User passwords are never stored in plaintext. We employ a strong, adaptive hashing algorithm to protect user credentials.
Algorithm: We will use argon2id, which is a part of the Argon2 family of algorithms (Argon2id is generally recommended as it provides resistance against both side-channel attacks and GPU cracking attacks).
Salt Generation: A unique, cryptographically secure salt is automatically generated for each user’s password by the argon2 library at the time of account creation or password change. This salt is then stored as part of the resulting hash string.
Parameters: We use appropriate parameters for argon2 (e.g., memory cost, time cost, and parallelism) to ensure that the hashing process is computationally intensive, making brute-force attacks significantly more difficult. These parameters are chosen to balance security with acceptable performance on our servers and may be adjusted based on hardware improvements over time.
Verification: During login, the provided password and the stored salt (extracted from the hash string) are used to re-compute the hash. This newly computed hash is then compared against the stored hash in a constant-time manner (handled by the argon2 library’s verify function) to help prevent timing attacks.
This approach ensures that even if the database were compromised, recovering the original passwords would be computationally infeasible.
Session identifiers are cryptographically random (40 characters) generated using Lucia’s generateId() function and stored in secure, HTTP-only cookies to prevent XSS attacks from accessing them.

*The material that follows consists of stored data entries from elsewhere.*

(** * haussmeister.cnmf: cache conversion, CNMF orchestration, ROI contours

    A shallow embedding of [haussmeister/cnmf.py].  The Python module is a
    script around four collaborators: numpy, the file system, the CNMF
    library [ca_source_extraction] (imported as [cse]) and matplotlib's
    contour tracer.  numpy's array shuffling and the file system are modelled
    concretely; the numeric libraries are an interface ([Collaborators])
    that the embedding is parametric in.  Every function runs in a small
    monad threading the file system and the list of library calls made so
    far, and can raise a Python exception.

    [sys.stdout] progress messages and [time.time] stamps are not modelled. *)

From Stdlib Require Import PrimFloat FloatOps SpecFloat ZArith Lia.
From stdpp Require Import gmap strings list.

Local Open Scope Z_scope.

(** ** Python values *)

Inductive exn : Type :=
| TypeError | ValueError | IndexError | KeyError | IOError | ZeroDivisionError
| OverflowError.

Inductive result (A : Type) : Type :=
| Ok (a : A)
| Raise (e : exn).
Arguments Ok {A} a.
Arguments Raise {A} e.

(** An n-dimensional array of floats: its shape and its elements in C order. *)
Record ndarray : Type := NdArray { shape : list nat; data : list float }.

(** [[]] where the source passes an empty Python list for an array. *)
Definition nd_empty : ndarray := NdArray [0%nat] [].

(** A scalar or keyword argument handed to the CNMF library. *)
Inductive value : Type :=
| VInt (z : Z)
| VBool (b : bool)
| VFloat (x : float)
| VInf
| VNone.

(** One parameter group ([options['spatial_params']], ...) and the
    dictionary of groups [CNMFSetParms] returns. *)
Abbreviation pdict := (gmap string value).
Abbreviation options := (gmap string (gmap string value)).

(** [float(z)] and [int(x)] of Python: rounding to nearest, and truncation
    toward zero ([int] of an infinity or a NaN raises). *)
Definition float_of_int (z : Z) : float :=
  SF2Prim (binary_normalize prec emax z 0 false).

Definition int_of_float (x : float) : result Z :=
  match Prim2SF x with
  | S754_zero _ => Ok 0
  | S754_finite s m e =>
      let v := if 0 <=? e then Z.pos m * 2 ^ e else Z.shiftr (Z.pos m) (- e) in
      Ok (if s then - v else v)
  | S754_infinity _ => Raise OverflowError
  | S754_nan => Raise ValueError
  end.

(** [a / b] on two Python 2 ints: floor division, [ZeroDivisionError] on 0. *)
Definition py_div (a b : Z) : result Z :=
  if b =? 0 then Raise ZeroDivisionError else Ok (a / b).

(** ** Files and the world *)

Inductive file : Type :=
| Tiff (frame : ndarray)                 (* one image of a frame sequence *)
| RawBinary (frames : ndarray)           (* contiguous raw recording *)
| Npy (a : ndarray)                      (* written by np.save *)
| Mat (d : gmap string ndarray).         (* written by scipy.io.savemat *)

(** The calls the module makes into its collaborators, in program order. *)
Inductive call : Type :=
| c_np_save (path : string)
| c_savemat (path : string)
| c_loadmat (path : string)
| c_stop_server
| c_start_server (n : Z)
| c_CNMFSetParms (n_processes K p : Z) (gSig : list Z) (ssub tsub : Z)
| c_preprocess_data (params : pdict)
| c_initialize_components (params : pdict)
| c_update_spatial_components (params : pdict)
| c_update_temporal_components (params : pdict)
| c_merge_components (tparams sparams : pdict) (thr mx : value)
                     (fast_merge : option bool)
| c_run_CNMF_patches (fname : string) (dims : nat * nat * nat) (opts : options)
                     (rf stride n_processes : Z)
| c_order_components
| c_zproject.

Record world : Type := World { fs : gmap string file; calls : list call }.

(** ** The monad of the script: state and exceptions *)

Definition M (A : Type) : Type := world -> result A * world.

Definition ret {A} (a : A) : M A := fun w => (Ok a, w).
Definition raise {A} (e : exn) : M A := fun w => (Raise e, w).
Definition bind {A B} (m : M A) (k : A -> M B) : M B :=
  fun w => match m w with
           | (Ok a, w') => k a w'
           | (Raise e, w') => (Raise e, w')
           end.
Definition lift {A} (r : result A) : M A := fun w => (r, w).

Notation "x <- m ;; k" := (bind m (fun x => k))
  (at level 100, m at next level, right associativity).
Notation "m ;;; k" := (bind m (fun _ => k))
  (at level 100, right associativity).

Definition get_fs : M (gmap string file) := fun w => (Ok (fs w), w).
Definition trace (c : call) : M unit :=
  fun w => (Ok tt, World (fs w) (calls w ++ [c])).
Definition write_file (p : string) (f : file) : M unit :=
  fun w => (Ok tt, World (<[p := f]> (fs w)) (calls w)).

(** [os.path.exists] *)
Definition os_path_exists (p : string) : M bool :=
  fun w => (Ok (bool_decide (is_Some (fs w !! p))), w).

(** ** numpy *)

Fixpoint ends_with (suffix s : string) : bool :=
  if String.eqb s suffix then true
  else match s with
       | EmptyString => false
       | String _ s' => ends_with suffix s'
       end.

(** [np.save] appends [.npy] to a name that does not end in it. *)
Definition npy_name (p : string) : string :=
  if ends_with ".npy" p then p else p +:+ ".npy".

Definition np_save (p : string) (a : ndarray) : M unit :=
  trace (c_np_save (npy_name p)) ;;;
  write_file (npy_name p) (Npy a).

Definition np_load (p : string) : M ndarray :=
  f <- get_fs ;;
  match f !! p with
  | Some (Npy a) => ret a
  | _ => raise IOError
  end.

(** [d1, d2, T = a.shape] *)
Definition shape3 (a : ndarray) : result (nat * nat * nat) :=
  match shape a with
  | [d1; d2; T] => Ok (d1, d2, T)
  | _ => Raise ValueError
  end.

(** [np.transpose(a, (p0, p1, p2))] of a 3-dimensional array: axis [i] of
    the result is axis [p_i] of [a]. *)
Definition np_transpose (perm : nat * nat * nat) (a : ndarray) : result ndarray :=
  match shape a with
  | [n0; n1; n2] =>
      let '(p0, p1, p2) := perm in
      let s := fun ax => nth ax [n0; n1; n2] 0%nat in
      Ok (NdArray [s p0; s p1; s p2]
            (i ← seq 0 (s p0); j ← seq 0 (s p1); k ← seq 0 (s p2);
             let o := fun ax => if (ax =? p0)%nat then i
                                else if (ax =? p1)%nat then j else k in
             [nth (o 0 * n1 * n2 + o 1 * n2 + o 2)%nat (data a) 0%float]))
  | _ => Raise ValueError
  end.

(** [np.reshape(a, (d1*d2, T), order='F')] of a [(d1, d2, T)] array: row
    [p] of the result is the pixel [(p mod d1, p / d1)]. *)
Definition np_reshape_F_pixels (a : ndarray) : result ndarray :=
  match shape a with
  | [d1; d2; T] =>
      Ok (NdArray [(d1 * d2)%nat; T]
            (p ← seq 0 (d1 * d2); t ← seq 0 T;
             [nth ((p `mod` d1) * d2 * T + (p `div` d1) * T + t)%nat
                  (data a) 0%float]))
  | _ => Raise ValueError
  end.

(** [a.squeeze()]: drop the axes of length one. *)
Definition np_squeeze (a : ndarray) : ndarray :=
  NdArray (filter (fun n => n ≠ 1%nat) (shape a)) (data a).

(** [np.invert(mask)]: element-wise negation; [np.invert(None)] is a
    [TypeError]. *)
Definition np_invert (mask : option (list bool)) : result (list bool) :=
  match mask with
  | None => Raise TypeError
  | Some m => Ok (map negb m)
  end.


(** [a.astype(np.float32)]: every element rounded to single precision. *)
Definition float32 (x : float) : float :=
  match Prim2SF x with
  | S754_finite s m e =>
      SF2Prim (binary_normalize 24 128 (if s then Z.neg m else Z.pos m) e s)
  | _ => x
  end.

Definition astype_float32 (a : ndarray) : ndarray :=
  NdArray (shape a) (map float32 (data a)).

(** The [k] consecutive blocks of [n] elements of a flat list. *)
Fixpoint chunks (n k : nat) (l : list float) : list (list float) :=
  match k with
  | O => []
  | S k' => take n l :: chunks n k' (drop n l)
  end.

(** The elements of [l] at the positions where [sel] is true. *)
Fixpoint select {A} (sel : list bool) (l : list A) : list A :=
  match sel, l with
  | b :: sel', x :: l' => if b then x :: select sel' l' else select sel' l'
  | _, _ => []
  end.
(** *** Leaving the loop *)








(** *** The failed set across cycles *)

(** C1, at the failing input.  Two requested nodes; [n2] keeps
    provisioning, [n1] fails in the first cycle and is back to
    provisioning in the second and third; the fourth clock reading is
    past the deadline.  The idle command for [n1] is issued in the
    second cycle and again in the third, and [n1] is still in the failed
    set when the loop is left. *)
Theorem recovered_node_is_marked_idle_again :
  let node st := {| state := Some st; target_state := "Started";
                    private_ip := None; hostname := None |} in
  let cycle t st1 :=
    {| now := t;
       get_nodes := fun _ =>
         inr (<["n1" := node st1]> (<["n2" := node "Acquiring"]> ∅));
       check_output := fun _ => inr "";
       iteration := elements |} in
  _wait_for_resume (fun _ => true) (fun _ => inr "") 0
    [ cycle 1%Z "Failed"; cycle 6%Z "Acquiring"; cycle 11%Z "Acquiring";
      cycle 4000%Z "Acquiring" ]
    [ "n1"; "n2" ]
  = Exited [] {[ "n1" ]}
      [ Cmd (down_cmd "n1"); Sleep 5;
        Cmd (idle_cmd "n1"); Sleep 5;
        Cmd (idle_cmd "n1"); Sleep 5 ].
Proof. vm_compute. reflexivity. Qed.





(** * Further properties *)

(** ** The retry helpers, continued *)

Lemma first_success {A : Type} (func : nat -> exn + A) (n : nat) :
  (forall i, (i < n)%nat -> raised (func i))
  \/ exists (k : nat) (v : A),
      (k < n)%nat /\ func k = inr v /\ forall i, (i < k)%nat -> raised (func i).
Proof.
  induction n as [|n IH].
  - left. intros i Hi. lia.
  - destruct IH as [Hall|(k & v & Hk & Hv & Hbefore)].
    + destruct (func n) as [e|v] eqn:Hn.
      * left. intros i Hi. destruct (Nat.eq_dec i n) as [->|Hne].
        -- now rewrite Hn.
        -- apply Hall. lia.
      * right. exists n, v. repeat split; [lia | exact Hn | exact Hall].
    + right. exists k, v. repeat split; [lia | exact Hv | exact Hbefore].
Qed.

Sessions have defined expiration times (30 days from creation) to limit the window of opportunity for session hijacking.
Session data is stored in the authSession table with proper foreign key constraints to the authUser table.
Session cookies are configured with appropriate security attributes:
All incoming data from clients (e.g., API request bodies, URL parameters) is rigorously validated using JSON Schema on the server-side before being processed. This helps prevent common vulnerabilities such as injection attacks and unexpected data handling errors.
Sensitive global application settings (SMTP credentials, API keys, etc.) are encrypted at rest using industry-standard encryption.
Algorithm: AES-256-GCM (Galois/Counter Mode)
Key Derivation: Scrypt with salt for key derivation from environment secret
Authenticated Encryption: Prevents tampering with encrypted data
Unique Initialization Vectors: Each encryption operation uses a unique IV
Environment-Based Key: Encryption key derived from DEPLOYSTACK_ENCRYPTION_SECRET environment variable
Additional Authenticated Data (AAD): Extra security layer to prevent data manipulation
This approach ensures that sensitive configuration data remains secure even if the database is compromised. The encryption system is separate from password hashing to maintain proper separation of concerns.
We strive to keep our dependencies up-to-date and regularly review them for known vulnerabilities. Automated tools may be used to scan for vulnerabilities in our dependency tree.